**YOUR ASSIGNMENT**
Here are the records. Write out exactly the lines between the one holding "pb_epoch (probe_of r.1.2 (fam_no i)) = netstate_epoch" and the one holding "pose proof (facts_fold_epoch", inclusive.

*** ENTRIES SHOWN Section Begins ***

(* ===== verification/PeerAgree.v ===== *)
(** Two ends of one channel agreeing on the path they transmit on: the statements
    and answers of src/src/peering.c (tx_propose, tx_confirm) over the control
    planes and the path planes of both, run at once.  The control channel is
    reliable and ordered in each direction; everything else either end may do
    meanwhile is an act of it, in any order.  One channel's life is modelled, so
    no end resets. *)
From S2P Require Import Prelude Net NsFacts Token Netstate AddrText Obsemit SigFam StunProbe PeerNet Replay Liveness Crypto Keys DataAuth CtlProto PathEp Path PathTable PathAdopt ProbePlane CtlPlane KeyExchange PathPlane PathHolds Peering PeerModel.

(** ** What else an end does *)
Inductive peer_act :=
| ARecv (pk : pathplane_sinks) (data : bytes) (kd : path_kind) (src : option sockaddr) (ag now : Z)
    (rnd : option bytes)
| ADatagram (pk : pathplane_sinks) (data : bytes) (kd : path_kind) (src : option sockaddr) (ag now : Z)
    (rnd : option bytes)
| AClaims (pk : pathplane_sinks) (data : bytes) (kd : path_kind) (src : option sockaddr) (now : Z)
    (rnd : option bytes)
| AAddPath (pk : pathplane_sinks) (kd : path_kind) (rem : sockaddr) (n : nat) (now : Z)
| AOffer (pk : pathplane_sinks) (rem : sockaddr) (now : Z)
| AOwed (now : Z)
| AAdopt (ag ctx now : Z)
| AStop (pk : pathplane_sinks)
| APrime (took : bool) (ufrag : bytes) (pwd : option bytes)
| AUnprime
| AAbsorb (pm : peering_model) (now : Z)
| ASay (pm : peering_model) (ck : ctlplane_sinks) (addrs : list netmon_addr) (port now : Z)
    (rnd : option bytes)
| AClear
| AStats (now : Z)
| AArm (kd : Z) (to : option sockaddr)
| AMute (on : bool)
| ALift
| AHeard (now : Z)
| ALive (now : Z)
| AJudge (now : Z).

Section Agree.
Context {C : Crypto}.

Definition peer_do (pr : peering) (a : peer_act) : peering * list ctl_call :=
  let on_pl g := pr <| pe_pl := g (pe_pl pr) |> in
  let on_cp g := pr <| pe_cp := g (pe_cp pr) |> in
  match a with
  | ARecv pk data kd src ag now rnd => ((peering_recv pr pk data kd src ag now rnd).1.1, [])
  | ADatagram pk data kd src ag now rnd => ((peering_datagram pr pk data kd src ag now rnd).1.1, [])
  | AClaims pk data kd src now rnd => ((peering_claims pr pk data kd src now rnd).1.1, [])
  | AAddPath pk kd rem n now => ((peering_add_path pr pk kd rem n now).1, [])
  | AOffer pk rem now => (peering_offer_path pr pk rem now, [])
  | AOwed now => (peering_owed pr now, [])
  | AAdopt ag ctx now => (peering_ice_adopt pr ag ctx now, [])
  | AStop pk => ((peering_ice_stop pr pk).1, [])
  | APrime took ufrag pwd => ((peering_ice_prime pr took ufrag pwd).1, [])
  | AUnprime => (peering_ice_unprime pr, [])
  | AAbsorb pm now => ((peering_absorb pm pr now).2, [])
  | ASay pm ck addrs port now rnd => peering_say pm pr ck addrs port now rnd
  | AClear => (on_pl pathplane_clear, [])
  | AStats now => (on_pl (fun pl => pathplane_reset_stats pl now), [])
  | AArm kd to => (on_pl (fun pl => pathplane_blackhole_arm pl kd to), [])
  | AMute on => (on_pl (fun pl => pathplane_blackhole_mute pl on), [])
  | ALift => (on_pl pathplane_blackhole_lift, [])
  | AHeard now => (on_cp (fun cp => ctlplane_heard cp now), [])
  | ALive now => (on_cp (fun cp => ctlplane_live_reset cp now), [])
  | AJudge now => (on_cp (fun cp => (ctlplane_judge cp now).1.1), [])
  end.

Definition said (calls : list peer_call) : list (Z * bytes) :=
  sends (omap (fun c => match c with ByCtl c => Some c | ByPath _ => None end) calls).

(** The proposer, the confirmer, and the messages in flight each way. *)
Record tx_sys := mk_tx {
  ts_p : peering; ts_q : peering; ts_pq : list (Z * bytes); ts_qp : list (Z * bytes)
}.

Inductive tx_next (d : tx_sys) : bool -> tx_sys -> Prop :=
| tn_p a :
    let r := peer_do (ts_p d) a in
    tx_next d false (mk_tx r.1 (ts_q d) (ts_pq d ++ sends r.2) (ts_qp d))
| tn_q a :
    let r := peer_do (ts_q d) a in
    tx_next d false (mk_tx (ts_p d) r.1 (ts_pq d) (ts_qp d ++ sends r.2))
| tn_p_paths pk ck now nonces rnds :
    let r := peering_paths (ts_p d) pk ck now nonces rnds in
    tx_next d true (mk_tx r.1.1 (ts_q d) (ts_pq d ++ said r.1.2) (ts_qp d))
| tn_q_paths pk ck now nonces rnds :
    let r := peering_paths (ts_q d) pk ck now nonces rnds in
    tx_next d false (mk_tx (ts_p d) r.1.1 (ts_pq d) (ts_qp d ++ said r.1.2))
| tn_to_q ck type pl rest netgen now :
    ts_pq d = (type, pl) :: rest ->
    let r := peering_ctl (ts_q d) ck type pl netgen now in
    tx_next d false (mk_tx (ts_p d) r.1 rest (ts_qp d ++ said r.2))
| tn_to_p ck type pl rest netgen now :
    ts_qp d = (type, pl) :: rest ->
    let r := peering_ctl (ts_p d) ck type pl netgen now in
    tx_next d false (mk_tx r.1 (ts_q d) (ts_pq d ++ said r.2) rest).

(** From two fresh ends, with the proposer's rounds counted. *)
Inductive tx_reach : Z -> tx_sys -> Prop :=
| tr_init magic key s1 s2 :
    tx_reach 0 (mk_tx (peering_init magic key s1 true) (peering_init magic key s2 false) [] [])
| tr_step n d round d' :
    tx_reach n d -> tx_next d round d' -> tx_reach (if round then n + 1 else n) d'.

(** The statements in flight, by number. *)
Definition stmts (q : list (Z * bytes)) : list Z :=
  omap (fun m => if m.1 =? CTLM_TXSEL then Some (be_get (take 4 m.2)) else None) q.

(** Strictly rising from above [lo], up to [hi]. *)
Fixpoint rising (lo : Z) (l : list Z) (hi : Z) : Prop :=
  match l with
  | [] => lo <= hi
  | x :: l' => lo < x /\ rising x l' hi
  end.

*** ENTRIES SHOWN Section Ends ***
*** ENTRIES SHOWN Section Begins ***

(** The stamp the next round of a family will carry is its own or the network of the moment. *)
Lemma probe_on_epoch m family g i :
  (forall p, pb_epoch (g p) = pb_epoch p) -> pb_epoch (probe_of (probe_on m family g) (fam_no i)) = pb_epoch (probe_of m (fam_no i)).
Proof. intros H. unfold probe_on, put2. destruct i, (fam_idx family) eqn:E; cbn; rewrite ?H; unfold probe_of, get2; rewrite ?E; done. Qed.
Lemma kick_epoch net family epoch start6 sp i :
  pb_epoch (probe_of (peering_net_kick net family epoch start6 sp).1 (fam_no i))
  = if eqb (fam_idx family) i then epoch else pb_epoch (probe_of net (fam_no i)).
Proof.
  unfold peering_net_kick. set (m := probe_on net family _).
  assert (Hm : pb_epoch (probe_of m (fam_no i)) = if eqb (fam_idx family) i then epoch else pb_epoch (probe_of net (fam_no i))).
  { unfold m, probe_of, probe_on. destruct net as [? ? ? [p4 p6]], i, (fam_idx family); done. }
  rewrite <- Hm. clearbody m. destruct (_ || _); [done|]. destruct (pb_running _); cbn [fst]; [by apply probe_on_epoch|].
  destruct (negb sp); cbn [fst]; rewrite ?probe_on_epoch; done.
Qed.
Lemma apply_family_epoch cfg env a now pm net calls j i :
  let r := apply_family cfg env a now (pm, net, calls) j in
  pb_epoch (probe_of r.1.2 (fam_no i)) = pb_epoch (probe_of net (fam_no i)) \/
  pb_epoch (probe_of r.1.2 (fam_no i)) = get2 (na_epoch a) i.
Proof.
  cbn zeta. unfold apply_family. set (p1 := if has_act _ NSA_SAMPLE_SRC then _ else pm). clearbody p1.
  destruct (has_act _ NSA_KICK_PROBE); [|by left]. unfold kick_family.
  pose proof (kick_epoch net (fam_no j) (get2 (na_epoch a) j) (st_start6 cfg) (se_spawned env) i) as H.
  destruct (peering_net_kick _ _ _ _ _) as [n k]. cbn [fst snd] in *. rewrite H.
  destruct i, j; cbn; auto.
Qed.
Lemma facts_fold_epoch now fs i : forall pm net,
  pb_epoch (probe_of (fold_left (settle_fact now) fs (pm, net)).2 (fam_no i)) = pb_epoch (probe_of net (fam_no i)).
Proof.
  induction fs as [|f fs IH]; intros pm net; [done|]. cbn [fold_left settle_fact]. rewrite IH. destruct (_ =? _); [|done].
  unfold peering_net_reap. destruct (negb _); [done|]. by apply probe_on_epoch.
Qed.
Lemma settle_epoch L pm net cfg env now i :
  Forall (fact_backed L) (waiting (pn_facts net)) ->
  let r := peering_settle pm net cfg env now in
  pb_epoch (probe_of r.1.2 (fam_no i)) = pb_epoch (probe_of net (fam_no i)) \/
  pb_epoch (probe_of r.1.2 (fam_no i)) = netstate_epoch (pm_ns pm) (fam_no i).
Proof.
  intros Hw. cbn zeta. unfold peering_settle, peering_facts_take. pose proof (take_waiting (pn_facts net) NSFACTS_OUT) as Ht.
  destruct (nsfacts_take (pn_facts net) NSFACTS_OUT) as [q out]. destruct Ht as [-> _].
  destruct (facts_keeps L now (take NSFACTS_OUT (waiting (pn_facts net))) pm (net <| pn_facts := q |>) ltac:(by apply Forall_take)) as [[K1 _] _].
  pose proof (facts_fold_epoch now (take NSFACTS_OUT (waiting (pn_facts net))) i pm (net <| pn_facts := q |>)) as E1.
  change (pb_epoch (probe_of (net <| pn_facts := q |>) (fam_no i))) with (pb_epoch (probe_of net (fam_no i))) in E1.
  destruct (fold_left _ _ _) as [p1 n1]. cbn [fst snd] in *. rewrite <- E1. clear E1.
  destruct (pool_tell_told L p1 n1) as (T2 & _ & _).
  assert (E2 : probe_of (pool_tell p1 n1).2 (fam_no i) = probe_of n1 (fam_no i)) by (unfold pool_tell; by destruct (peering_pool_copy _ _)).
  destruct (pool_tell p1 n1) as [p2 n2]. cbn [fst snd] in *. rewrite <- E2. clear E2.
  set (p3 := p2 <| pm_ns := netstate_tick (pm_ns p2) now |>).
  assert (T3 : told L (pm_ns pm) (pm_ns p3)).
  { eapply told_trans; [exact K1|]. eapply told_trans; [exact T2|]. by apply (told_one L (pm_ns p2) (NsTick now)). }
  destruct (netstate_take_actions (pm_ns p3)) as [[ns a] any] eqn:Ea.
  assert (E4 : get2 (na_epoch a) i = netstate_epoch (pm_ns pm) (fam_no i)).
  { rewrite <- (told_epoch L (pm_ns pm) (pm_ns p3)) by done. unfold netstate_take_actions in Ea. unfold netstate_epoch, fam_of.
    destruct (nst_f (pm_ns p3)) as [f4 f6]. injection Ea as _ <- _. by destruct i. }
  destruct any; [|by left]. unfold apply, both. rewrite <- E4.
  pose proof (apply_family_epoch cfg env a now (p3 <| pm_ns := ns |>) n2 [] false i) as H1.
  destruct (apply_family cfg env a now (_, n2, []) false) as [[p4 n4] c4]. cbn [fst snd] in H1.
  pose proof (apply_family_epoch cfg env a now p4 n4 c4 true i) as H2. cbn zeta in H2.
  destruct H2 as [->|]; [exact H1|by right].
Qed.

*** ENTRIES SHOWN Section Ends ***

**SOLVED EXERCISE**
  pb_epoch (probe_of r.1.2 (fam_no i)) = netstate_epoch (pm_ns pm) (fam_no i).
Proof.
  intros Hw. cbn zeta. unfold peering_settle, peering_facts_take. pose proof (take_waiting (pn_facts net) NSFACTS_OUT) as Ht.
  destruct (nsfacts_take (pn_facts net) NSFACTS_OUT) as [q out]. destruct Ht as [-> _].
  destruct (facts_keeps L now (take NSFACTS_OUT (waiting (pn_facts net))) pm (net <| pn_facts := q |>) ltac:(by apply Forall_take)) as [[K1 _] _].
  pose proof (facts_fold_epoch now (take NSFACTS_OUT (waiting (pn_facts net))) i pm (net <| pn_facts := q |>)) as E1.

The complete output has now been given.